私たちの身体は髪から皮膚に至るまで、すべてを父母から授かったものである。それを大切に守っていわれもなく痛みつけないようにする。それが孝行の始めである。立派に成長し、正しい道を志し、その名を後世まで高く掲げて、そうして父母の名前まで世に知らしめ輝かせる。
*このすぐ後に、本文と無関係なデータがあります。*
(* ===== verification/DataChain.v ===== *)
(** * Data chains, row matrices and subnode leaves (pst-writer/src/production.rs)

    A value of up to one block is one leaf; larger values are chains of leaves
    under an XBLOCK, or under an XXBLOCK of XBLOCKs.  A chain can be written from a
    reader, and is then undone when the reader fails, but for the book of AMap slots. *)

From S2P Require Import Prelude PstError Header PropContext WriterHeap Layout.
#[local] Open Scope Z_scope.

Definition MAX_XBLOCK_ENTRIES : Z := (MAX_BLOCK_DATA - 8) / 8.
Definition STREAM_CHUNK_SIZE : Z := MAX_BLOCK_DATA.
Definition I32_MAX : Z := 2 ^ 31 - 1.

(** [l.chunks(n)]; [length l] rounds are enough for [n > 0]. *)
Fixpoint chunks_fuel {A} (fuel : nat) (n : Z) (l : list A) : list (list A) :=
  match fuel, l with
  | S fuel, _ :: _ => sub l 0 n :: chunks_fuel fuel n (drop (Z.to_nat n) l)
  | _, _ => []
  end.
Definition chunks {A} (n : Z) (l : list A) : list (list A) := chunks_fuel (length l) n l.

(** The payload of an XBLOCK (level 1) or XXBLOCK (level 2). *)
Definition xblock_payload (level : Z) (bids : list Z) (lcb_total : Z) : list byte :=
  [Byte.x01; byte.of_Z level] ++ le_split 2 (wrap 16 (zlen bids)) ++ le_split 4 lcb_total ++
  (bid ← bids; le_split 8 bid).

Definition sum_len (chunks : list (Z * Z)) : Z := foldr (λ c s, c.2 + s) 0 chunks.

(** [Layout::build_xblock], [Layout::build_xxblock] *)
Definition build_xblock (ly : layout) (chunks : list (Z * Z)) : wres (Z * layout) :=
  let payload := xblock_payload 1 (map fst chunks) (wrap 32 (sum_len chunks)) in
  r ← alloc_bid ly true;
  Ok (r.1, push_block r.2 (be_in_memory r.1 payload)).
Definition build_xxblock (ly : layout) (xblock_bids : list Z) (total_len : Z) : wres (Z * layout) :=
  let payload := xblock_payload 2 xblock_bids total_len in
  r ← alloc_bid ly true;
  Ok (r.1, push_block r.2 (be_in_memory r.1 payload)).

(** One XBLOCK per group of chunks. *)
Fixpoint build_xblocks (ly : layout) (groups : list (list (Z * Z))) : wres (list Z * layout) :=
  match groups with
  | [] => Ok ([], ly)
  | group :: groups =>
      r ← build_xblock ly group;
      rest ← build_xblocks r.2 groups;
      Ok (r.1 :: rest.1, rest.2)
  end.

(** The end of the three chain writers: the tree above more than one leaf. *)
Definition build_chain_root (ly : layout) (data_chunks : list (Z * Z)) (total : Z) : wres (Z * layout) :=
  if zlen data_chunks <=? MAX_XBLOCK_ENTRIES then build_xblock ly data_chunks
  else
    r ← build_xblocks ly (chunks MAX_XBLOCK_ENTRIES data_chunks);
    if MAX_XBLOCK_ENTRIES <? zlen r.1 then Err (AllocationFailed (zlen r.1))
    else build_xxblock r.2 r.1 (wrap 32 total).

Section chains.
Context `{Crc : Crc32}.

(** One leaf: a fresh external block ID and the block. *)
Definition push_leaf (ly : layout) (data : list byte) : wres (Z * layout) :=
  r ← alloc_bid ly false;
  ly ← push_leaf_block r.2 r.1 data;
  Ok (r.1, ly).

Fixpoint push_leaves (ly : layout) (pieces : list (list byte)) : wres (list (Z * Z) * layout) :=
  match pieces with
  | [] => Ok ([], ly)
  | piece :: pieces =>
      r ← push_leaf ly piece;
      rest ← push_leaves r.2 pieces;
      Ok ((r.1, wrap 32 (zlen piece)) :: rest.1, rest.2)
  end.

(** [Layout::write_data_chain] *)
Definition write_data_chain (ly : layout) (data : list byte) : wres (Z * layout) :=
  if zlen data =? 0 then Ok (0, ly)
  else if I32_MAX <? zlen data then Err (BodyTooLarge (zlen data))
  else if zlen data <=? MAX_BLOCK_DATA then push_leaf ly data
  else
    r ← push_leaves ly (chunks MAX_BLOCK_DATA data);
    build_chain_root r.2 r.1 (zlen data).

(** ** Chains from a reader *)

(** What one call of [read] finds: bytes, the end, an interruption, an error. *)
Inductive read_event := ReadData (bytes : list byte) | ReadEnd | ReadInterrupted | ReadFailed (code : Z).

(** The reader: the results of the coming calls.  A call returns at most as many
    bytes as the buffer holds and keeps the others; behind the last event is the end. *)
Definition source := list read_event.

Definition read_call (s : source) (room : Z) : read_event * source :=
  match s with
  | [] => (ReadEnd, [])
  | ReadData bytes :: s =>
      if zlen bytes <=? room then (ReadData bytes, s)
      else (ReadData (sub bytes 0 room), ReadData (sub bytes room (zlen bytes)) :: s)
  | ev :: s => (ev, s)
  end.

(** The inner loop: fill the buffer.  [Ok(0)] ends it, whether it is the end of
    the stream or an empty read. *)
Fixpoint fill_buffer (fuel : nat) (buf : list byte) (s : source) : wres (list byte * source) :=
  match fuel with
  | O => NoFuel
  | S fuel =>
      if zlen buf <? STREAM_CHUNK_SIZE then
        match read_call s (STREAM_CHUNK_SIZE - zlen buf) with
        | (ReadData bytes, s) => if zlen bytes =? 0 then Ok (buf, s) else fill_buffer fuel (buf ++ bytes) s
        | (ReadEnd, s) => Ok (buf, s)
        | (ReadInterrupted, s) => fill_buffer fuel buf s
        | (ReadFailed code, _) => Err (StreamIo code)
        end
      else Ok (buf, s)
  end.

(** Each call takes an event, or fills the buffer. *)
Definition fill_fuel (s : source) : nat := S (S (length s)).

(** A run on the layout that keeps it when it fails, as [&mut self] does. *)
Definition step_result (A : Type) : Type := wres A * layout.

(** The outer loop of [write_data_chain_from_reader_inner]. *)
Fixpoint stream_chunks (fuel : nat) (ly : layout) (s : source) (acc : list (Z * Z)) (total : Z)
    : step_result (list (Z * Z) * Z) :=
  match fuel with
  | O => (NoFuel, ly)
  | S fuel =>
      match fill_buffer (fill_fuel s) [] s with
      | Ok (buf, s) =>
          if zlen buf =? 0 then (Ok (acc, total), ly)
          else
            let total := U64_SAT_ADD total (zlen buf) in
            if I32_MAX <? total then (Err (BodyTooLarge total), ly)
            else
              match push_leaf ly buf with
              | Ok (bid, ly) =>
                  let acc := acc ++ [(bid, wrap 32 (zlen buf))] in
                  if zlen buf <? STREAM_CHUNK_SIZE then (Ok (acc, total), ly)
                  else stream_chunks fuel ly s acc total
              | Err e => (Err e, ly) | Panic => (Panic, ly) | NoFuel => (NoFuel, ly)
              end
      | Err e => (Err e, ly) | Panic => (Panic, ly) | NoFuel => (NoFuel, ly)
      end
  end.

(** The bytes the source can deliver; a full buffer takes 8176 of them. *)
Definition source_bytes (s : source) : list byte :=
  ev ← s; match ev with ReadData bytes => bytes | _ => [] end.
Definition stream_fuel (s : source) : nat := S (S (length (source_bytes s))).

(** [write_data_chain_from_reader_inner]; building the tree fails only after
    every XBLOCK is built, so the layout with the XBLOCKs is what an error leaves. *)
Definition write_data_chain_from_reader_inner (ly : layout) (s : source) : step_result (Z * Z) :=
  match stream_chunks (stream_fuel s) ly s [] 0 with
  | (Ok (acc, total), ly) =>
      match acc with
      | [] => (Ok (0, 0), ly)
      | [c] => (Ok (c.1, total), ly)
      | _ =>
          match build_chain_root ly acc total with
          | Ok (bid, ly) => (Ok (bid, total), ly)
          | Err e =>
              (Err e, match build_xblocks ly (chunks MAX_XBLOCK_ENTRIES acc) with Ok r => r.2 | _ => ly end)
          | Panic => (Panic, ly) | NoFuel => (NoFuel, ly)
          end
      end
  | (Err e, ly) => (Err e, ly) | (Panic, ly) => (Panic, ly) | (NoFuel, ly) => (NoFuel, ly)
  end.

(** [StreamChainCheckpoint], [stream_chain_checkpoint] *)
Record checkpoint := {
  cp_blocks_len : nat; cp_next_bid : Z; cp_cursor : option Z; cp_amap_len : option nat }.
Definition stream_chain_checkpoint (ly : layout) : checkpoint :=
  {| cp_blocks_len := length (ly_blocks ly); cp_next_bid := next_bid_counter (ly_bids ly);
     cp_cursor := eg_cursor <$> ly_eager ly;
     cp_amap_len := (λ e, length (am_pages (eg_amap e))) <$> ly_eager ly |}.

(** [rollback_stream_chain] on the eager writer.  The offsets of the dropped AMap
    pages stay in [am_offsets] and the watermark stays where it was. *)
Definition rollback_eager (e : eager_ctx) (cp : checkpoint) : eager_ctx :=
  let '(f, cursor) := match cp_cursor cp with
                      | Some c => (f_seek (f_set_len (eg_file e) c) c, c)
                      | None => (eg_file e, eg_cursor e) end in
  let '(pages, stubs) := match cp_amap_len cp with
                         | Some n => (take n (am_pages (eg_amap e)),
                                      amap_stubs_written e ∖ list_to_set (map pe_offset (drop n (am_pages (eg_amap e)))))
                         | None => (am_pages (eg_amap e), amap_stubs_written e) end in
  {| eg_file := f; eg_cursor := cursor; eg_amap := {| am_pages := pages; am_offsets := am_offsets (eg_amap e) |};
     amap_stubs_written := stubs; stubbed_upto := stubbed_upto e; eg_file_pos := eg_file_pos e;
     amap_scan_steps := amap_scan_steps e |}.

(** The block IDs that a rollback frees: dropped blocks and dropped AMap pages. *)
Definition dropped_bids (ly : layout) (cp : checkpoint) : gset Z :=
  list_to_set (map be_bid (drop (cp_blocks_len cp) (ly_blocks ly))) ∪
  match ly_eager ly, cp_amap_len cp with
  | Some e, Some n => list_to_set (map pe_bid (drop n (am_pages (eg_amap e))))
  | _, _ => ∅ end.

(** [rollback_stream_chain] *)
Definition rollback_stream_chain (ly : layout) (cp : checkpoint) : layout :=
  {| ly_nodes := ly_nodes ly; ly_blocks := take (cp_blocks_len cp) (ly_blocks ly); ly_pages := ly_pages ly;
     ly_bids := {| used_bids := used_bids (ly_bids ly) ∖ dropped_bids ly cp; next_bid_counter := cp_next_bid cp |};
     next_nid_index := next_nid_index ly; used_nids := used_nids ly;
     ly_eager := (λ e, rollback_eager e cp) <$> ly_eager ly |}.

(** [write_data_chain_from_reader] *)
Definition write_data_chain_from_reader (ly : layout) (s : source) : step_result (Z * Z) :=
  let cp := stream_chain_checkpoint ly in
  match write_data_chain_from_reader_inner ly s with
  | (Err e, ly) => (Err e, rollback_stream_chain ly cp)
  | r => r
  end.

(** ** Nodes, row matrices, subnode leaves *)

(** [Layout::add_node_data] *)
Definition add_node_data (ly : layout) (nid : Z) (data : list byte) (nid_parent sub_bid : Z) : wres (Z * layout) :=
  r ← write_data_chain ly data;
  if decide (nid ∈ used_nids r.2) then Err (DuplicateNodeId nid)
  else Ok (r.1, push_node r.2 {| ne_nid := nid; ne_bid_data := r.1; ne_bid_sub := sub_bid; ne_nid_parent := nid_parent |}).

(** The pieces of a row matrix: whole rows per block, all but the last padded. *)
Fixpoint pad_pieces (pieces : list (list byte)) : list (list byte) :=
  match pieces with
  | [] => []
  | [piece] => [piece]
  | piece :: pieces => (piece ++ zeros (MAX_BLOCK_DATA - zlen piece)) :: pad_pieces pieces
  end.

(** [Layout::write_row_matrix_tree] *)
Definition write_row_matrix_tree (ly : layout) (row_matrix : list byte) (row_width : Z) : wres (Z * Z * layout) :=
  if zlen row_matrix =? 0 then Ok (0, 0, ly)
  else if row_width =? 0 then Err RowWidthZero
  else if negb (zlen row_matrix mod row_width =? 0) then Err (RowMatrixRagged (zlen row_matrix) row_width)
  else
    let rows_per_block := MAX_BLOCK_DATA / row_width in
    if rows_per_block =? 0 then Err (RowTooWide row_width)
    else
      r ← push_leaves ly (pad_pieces (chunks (rows_per_block * row_width) row_matrix));
      let total := sum_len r.1 in
      match r.1 with
      | [c] => Ok (c.1, total, r.2)
      | _ => root ← build_chain_root r.2 r.1 total; Ok (root.1, total, root.2)
      end.

(** The payload of an SLBLOCK. *)
Definition slblock_payload (entries : list (Z * Z * Z)) : list byte :=
  [Byte.x02; Byte.x00] ++ le_split 2 (wrap 16 (zlen entries)) ++ le_split 4 0 ++
  (e ← entries; le_split 8 e.1.1 ++ le_split 8 e.1.2 ++ le_split 8 e.2).

(** The first of two equal neighbours. *)
Fixpoint first_repeat (l : list Z) : option Z :=
  match l with
  | x :: (y :: _) as l' => if x =? y then Some x else first_repeat l'
  | _ => None
  end.

(** [Layout::add_subnode_leaf] *)
Definition add_subnode_leaf (ly : layout) (entries : list (Z * Z * Z)) : wres (Z * layout) :=
  let sorted := sort_on (λ e, e.1.1) entries in
  match first_repeat (map (λ e, e.1.1) sorted) with
  | Some nid => Err (DuplicateSlEntry nid)
  | None =>
      let payload := slblock_payload sorted in
      if MAX_BLOCK_DATA <? zlen payload then Err (SlBlockFull (zlen sorted))
      else
        r ← alloc_bid ly true;
        Ok (r.1, push_block r.2 (be_in_memory r.1 payload))
  end.
End chains.
(** A node is added under a new ID. *)
Lemma add_node_data_spec ly e nid data nid_parent sub_bid :
  ly_ok ly e → zlen data <= I32_MAX → nid ∉ used_nids ly →
  ∃ bid ly' e', add_node_data ly nid data nid_parent sub_bid = Ok (bid, ly') ∧ ly_ok ly' e' ∧ keeps ly e ly' e' ∧
    data_tree (has_block ly' e') bid data ∧
    ly_nodes ly' = ly_nodes ly ++ [{| ne_nid := nid; ne_bid_data := bid; ne_bid_sub := sub_bid; ne_nid_parent := nid_parent |}].
Proof.
  intros Hok Hmax Hnid. destruct (write_data_chain_spec ly e data Hok Hmax) as (bid & ly1 & e1 & Hrun & Hg & Ht).
  unfold add_node_data. rewrite Hrun, bind_ok. simpl fst. simpl snd. destruct Hg as [Hok1 Hk1 [Hn1 Hp1 Hu1 _] _].
  rewrite Hu1, decide_False by done. eexists bid, _, e1. split_and!; [done| | |exact Ht|by simpl; rewrite Hn1].
  - destruct Hok1. split; try done; simpl.
    + rewrite map_app. apply NoDup_app. split_and!; [done| |apply NoDup_singleton].
      intros x Hx ->%list_elem_of_singleton. apply list_elem_of_fmap in Hx as (m & Hm & Hin). simpl in Hm.
      apply Hnid. rewrite <-Hu1, Hm. auto.
    + intros n [Hn| ->%list_elem_of_singleton]%elem_of_app; [|set_solver]. apply elem_of_union_r. auto.
  - destruct Hk1. split; try done. simpl. by apply prefix_app_r.
Qed.
End writes.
それが孝行の終わりである。

 

 

 

それを、

 

 

 

2,500年前に言った孔子の言葉は、

 

 

 

 

 

2,500年という膨大な歴史を、

 

 

 

 

 

 

生き続け

 

 

 

 

 

海を渡り

 

 

 

 

 

今の私たちに届いているのです。

 

 

 

 

 

 

孔子という名は、国も時代も何もかも違う現代を生きる我々の目に留まり、今も輝き続けています。

 

 

 

孔子は、今も生きているのです。

 

 

 

 

弱くてすぐに消えてしまうような生き物として生まれてしまった以上、簡単なことで死んではいけないのだと、テレビを見ながら思いました。

 

 

生き続ける、生き続けて、死んでもなお、生き続ける。

 

 

 

それが孝行になるのなら、生き抜いてやろうと思いました。

 

 

名前を世に知らしめるほどのことを、望んでいる人は少ないかもしれません。

 

 

 

しかし、こんなに簡単に消えてしまっていいのか、拾って集めてきたものを、あっさり全て失うのはとても悔しいです。

 

 

そんな世の中に抗う唯一の方法が、名を残すこと、そして笑って死ぬことなのではないかと思いました。いかにして生きるかを考えるということは、いかにして死ぬかを考えることと同じなような気がしました。

 

 

 

 

 

10歳に戻りたいとはさすがに(少ししか)思いませんが、20歳にはこれから幾度となく戻りたいと思うような気がしてなりません。

 

だからこそこうして毎日を噛み締めて生きていく必要がなおのことあるような気がしました。

 

いつかの自分が安心して頷いてくれるような毎日を過ごしたいです。

 

ていうか、書き終わる頃には大学終わって帰ってきて夜になってたよ、なんだこれ。

 

 

今日も一日お疲れ様でした。おやすみなさい。